[Opening Exercise input section]

(* ===== verification/Wormhole.v ===== *)
(** * The Wormhole bridge: [src/src/cross_chain/wormhole.rs] and the encoders
      of [src/src/cross_chain/mock_guardian.rs]

    Routes, message identifiers, the calldata of the token bridge, base64, and
    the parsing and checking of VAAs.  Text is its bytes. *)
From Stdlib Require Import Ascii.
From S2P Require Import Prelude Bytes Abi Text.
Open Scope Z_scope.

Inductive BridgeError :=
| UnsupportedRoute (route : string)
| LockFailed (e : string)
| VerificationFailed (e : string)
| ReleaseFailed (e : string)
| NetworkError (e : string)
| Other (e : string).

Record BridgeFeeEstimate := mkBridgeFeeEstimate {
  source_fee : Z;
  dest_fee : Z;
  protocol_fee : Z;
  total_description : string;
}.

Record BridgeTime := mkBridgeTime { min_secs : Z; typical_secs : Z; max_secs : Z }.

Module Base64.

(** "ABC...Zabc...z0123456789+/" *)
Definition TABLE : bytes :=
  (Z.of_nat <$> seq 65 26) ++ (Z.of_nat <$> seq 97 26) ++ (Z.of_nat <$> seq 48 10) ++ [43; 47].

(** [input.trim_end_matches('=')] *)
Fixpoint trim_end (c : Z) (l : bytes) : bytes :=
  match l with
  | [] => []
  | b :: r => match trim_end c r with
              | [] => if b =? c then [] else [b]
              | r => b :: r
              end
  end.

(** [table.iter().position(|&c| c == b)] *)
Definition position (b : Z) : option Z := Z.of_nat ∘ fst <$> list_find (λ c, c = b) TABLE.

Record Decoder := mkDecoder { out : bytes; buf : Z; bits : Z }.

Definition decode_step (st : Decoder) (b : Z) : option Decoder :=
  val ← position b;
  let buf := Z.lor (u32 (Z.shiftl (buf st) 6)) val in
  let bits := bits st + 6 in
  if 8 <=? bits then
    let bits := bits - 8 in
    Some (mkDecoder (out st ++ [u8 (Z.shiftr buf bits)]) (Z.land buf (Z.shiftl 1 bits - 1)) bits)
  else Some (mkDecoder (out st) buf bits).

Fixpoint decode_loop (st : Decoder) (input : bytes) : option Decoder :=
  match input with
  | [] => Some st
  | b :: r => st ← decode_step st b; decode_loop st r
  end.

Definition base64_decode (input : bytes) : result bytes BridgeError :=
  match decode_loop (mkDecoder [] 0 0) (trim_end 61 input) with
  | Some st => Ok (out st)
  | None => Err (VerificationFailed "Invalid base64")
  end.

Definition symbol (i : Z) : Z := nth (Z.to_nat i) TABLE 0.
Definition triple (b0 b1 b2 : Z) : Z := Z.lor (Z.lor (Z.shiftl b0 16) (Z.shiftl b1 8)) b2.
Definition sextet (t k : Z) : Z := Z.land (Z.shiftr t k) 63.

(** The chunks of three, as [data.chunks(3)] has them. *)
Fixpoint base64_encode (data : bytes) : bytes :=
  match data with
  | [] => []
  | [b0] =>
      let t := triple b0 0 0 in [symbol (sextet t 18); symbol (sextet t 12); 61; 61]
  | [b0; b1] =>
      let t := triple b0 b1 0 in
      [symbol (sextet t 18); symbol (sextet t 12); symbol (sextet t 6); 61]
  | b0 :: b1 :: b2 :: rest =>
      let t := triple b0 b1 b2 in
      symbol (sextet t 18) :: symbol (sextet t 12) :: symbol (sextet t 6) :: symbol (Z.land t 63) ::
        base64_encode rest
  end.

End Base64.

Module MockGuardian.

Definition signature (i : Z) : bytes := i :: replicate 65 0.

Definition build_vaa (num_signatures emitter_chain : Z) (emitter_address : bytes) (sequence : Z)
    (payload : bytes) : bytes :=
  [1] ++ [0; 0; 0; 0] ++ [num_signatures] ++
  concat (signature <$> (Z.of_nat <$> seq 0 (Z.to_nat num_signatures))) ++
  to_be 4 0 ++ to_be 4 0 ++ to_be 2 emitter_chain ++ emitter_address ++ to_be 8 sequence ++ [1] ++
  payload.

Definition build_vaa_simple (num_signatures emitter_chain sequence : Z) (payload : bytes) : bytes :=
  build_vaa num_signatures emitter_chain (replicate 32 0) sequence payload.

End MockGuardian.

Module Wormhole.

Definition TRANSFER_TOKENS_SELECTOR : bytes := [1; 147; 9; 85].
Definition COMPLETE_TRANSFER_SELECTOR : bytes := [198; 135; 133; 25].
Definition GUARDIAN_QUORUM : nat := 13.

Definition chain_id (chain : string) : option Z :=
  if String.eqb chain "ethereum" then Some 2
  else if String.eqb chain "solana" then Some 1
  else if String.eqb chain "polygon" then Some 5
  else if String.eqb chain "arbitrum" then Some 23
  else if String.eqb chain "base" then Some 30
  else None.

Definition supports_route (source dest : string) : bool :=
  bool_decide (is_Some (chain_id source)) && bool_decide (is_Some (chain_id dest)) &&
  negb (String.eqb source dest).

Definition get_bridge_time (source : string) : BridgeTime :=
  let source_finality :=
    if String.eqb source "solana" then 15
    else if String.eqb source "ethereum" then 960
    else if String.eqb source "polygon" then 256
    else if String.eqb source "arbitrum" then 10
    else if String.eqb source "base" then 10
    else 120 in
  mkBridgeTime (source_finality + 10) (source_finality + 60) (source_finality + 600).

(** "chain_id/emitter/sequence" *)
Definition message_id (chain_id : Z) (emitter : string) (sequence : Z) : string :=
  (print_uint chain_id +:+ "/" +:+ emitter +:+ "/" +:+ print_uint sequence)%string.

(** The parts of [splitn(3, '/')], when there are three. *)
Definition parse_message_id (id : string) : option (Z * string * Z) :=
  '(p0, r) ← split_once id;
  '(p1, p2) ← split_once r;
  chain ← parse_uint (2 ^ 16 - 1) p0;
  seq ← parse_uint u64_max p2;
  Some (chain, p1, seq).

(** The delay before the next attempt; [random] is [rand::random::<u64>()]. *)
Definition backoff_delay (random attempt initial_ms max_ms : Z) : Z :=
  let base := u64 (initial_ms * u64 (Z.shiftl 1 (attempt `min` 6))) in
  let jitter := random `mod` u64 (base / 4 + 1) in
  u64 (base + jitter) `min` max_ms.

Section hex.
Context (hex_encode : bytes → string) (hex_decode : string → option bytes).

Definition hex_bytes (s : string) : bytes := default [] (hex_decode (strip_0x s)).

Definition encode_transfer_tokens (token : string) (amount dest_chain_id : Z) (recipient : string)
    (nonce : Z) : bytes :=
  let token_bytes := hex_bytes token in
  let recip_bytes := hex_bytes recipient in
  let pad := (32 - length recip_bytes `min` 32)%nat in
  TRANSFER_TOKENS_SELECTOR ++
  replicate 12 0 ++ token_bytes ++
  word (to_be 8 amount) ++
  word (to_be 2 dest_chain_id) ++
  replicate pad 0 ++ take (length recip_bytes `min` 32) recip_bytes ++
  replicate 32 0 ++
  word (to_be 4 nonce).

Definition encode_complete_transfer (vaa_bytes : bytes) : bytes :=
  let padding := ((32 - length vaa_bytes mod 32) mod 32)%nat in
  COMPLETE_TRANSFER_SELECTOR ++ word [32] ++ word (to_be 8 (u64 (Z.of_nat (length vaa_bytes)))) ++
  vaa_bytes ++ replicate padding 0.

(** ** VAAs *)

Record Vaa := mkVaa {
  vaa_bytes : bytes;
  version : Z;
  num_signatures : nat;
  emitter_chain : Z;
  emitter_address : string;
  sequence : Z;
  payload : bytes;
}.

Definition parse_vaa (bytes : bytes) : result Vaa BridgeError :=
  if (length bytes <? 57)%nat then Err (VerificationFailed "VAA too short")
  else
    let version := nth 0 bytes 0 in
    if negb (version =? 1) then Err (VerificationFailed "Unsupported VAA version")
    else
      let num_signatures := Z.to_nat (nth 5 bytes 0) in
      let body_offset := (6 + num_signatures * 66)%nat in
      if (length bytes <? body_offset + 51)%nat then Err (VerificationFailed "VAA body too short")
      else
        let body := drop body_offset bytes in
        Ok (mkVaa bytes version num_signatures (of_be (slice 8 2 body))
              (hex_encode (slice 10 32 body)) (of_be (slice 42 8 body)) (drop 51 body)).

(** One signature after the other; [None] is a panic: an index out of bounds. *)
Fixpoint check_signatures (bytes : bytes) (seen : list bool) (i n : nat)
  : option (result unit BridgeError) :=
  match n with
  | O => Some (Ok tt)
  | S n =>
      b ← bytes !! (6 + i * 66)%nat;
      let idx := Z.to_nat b in
      if (19 <=? idx)%nat then Some (Err (VerificationFailed "Guardian index out of range"))
      else
        s ← seen !! idx;
        if (s : bool) then Some (Err (VerificationFailed "Duplicate guardian index"))
        else check_signatures bytes (<[idx := true]> seen) (S i) n
  end.

Definition verify_vaa (vaa : Vaa) : option (result unit BridgeError) :=
  if (num_signatures vaa <? GUARDIAN_QUORUM)%nat then
    Some (Err (VerificationFailed "Insufficient signatures"))
  else check_signatures (vaa_bytes vaa) (replicate 19 false) 0 (num_signatures vaa).

End hex.
End Wormhole.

[Closing Exercise input section]

What is required —
Exactly repeat the lines running from the top of the listing to the line bearing "Definition base64_decode (input", both of those lines included, and only them.

Task result —
(* ===== verification/Wormhole.v ===== *)
(** * The Wormhole bridge: [src/src/cross_chain/wormhole.rs] and the encoders
      of [src/src/cross_chain/mock_guardian.rs]

    Routes, message identifiers, the calldata of the token bridge, base64, and
    the parsing and checking of VAAs.  Text is its bytes. *)
From Stdlib Require Import Ascii.
From S2P Require Import Prelude Bytes Abi Text.
Open Scope Z_scope.

Inductive BridgeError :=
| UnsupportedRoute (route : string)
| LockFailed (e : string)
| VerificationFailed (e : string)
| ReleaseFailed (e : string)
| NetworkError (e : string)
| Other (e : string).

Record BridgeFeeEstimate := mkBridgeFeeEstimate {
  source_fee : Z;
  dest_fee : Z;
  protocol_fee : Z;
  total_description : string;
}.

Record BridgeTime := mkBridgeTime { min_secs : Z; typical_secs : Z; max_secs : Z }.

Module Base64.

(** "ABC...Zabc...z0123456789+/" *)
Definition TABLE : bytes :=
  (Z.of_nat <$> seq 65 26) ++ (Z.of_nat <$> seq 97 26) ++ (Z.of_nat <$> seq 48 10) ++ [43; 47].

(** [input.trim_end_matches('=')] *)
Fixpoint trim_end (c : Z) (l : bytes) : bytes :=
  match l with
  | [] => []
  | b :: r => match trim_end c r with
              | [] => if b =? c then [] else [b]
              | r => b :: r
              end
  end.

(** [table.iter().position(|&c| c == b)] *)
Definition position (b : Z) : option Z := Z.of_nat ∘ fst <$> list_find (λ c, c = b) TABLE.

Record Decoder := mkDecoder { out : bytes; buf : Z; bits : Z }.

Definition decode_step (st : Decoder) (b : Z) : option Decoder :=
  val ← position b;
  let buf := Z.lor (u32 (Z.shiftl (buf st) 6)) val in
  let bits := bits st + 6 in
  if 8 <=? bits then
    let bits := bits - 8 in
    Some (mkDecoder (out st ++ [u8 (Z.shiftr buf bits)]) (Z.land buf (Z.shiftl 1 bits - 1)) bits)
  else Some (mkDecoder (out st) buf bits).

Fixpoint decode_loop (st : Decoder) (input : bytes) : option Decoder :=
  match input with
  | [] => Some st
  | b :: r => st ← decode_step st b; decode_loop st r
  end.

Definition base64_decode (input : bytes) : result bytes BridgeError :=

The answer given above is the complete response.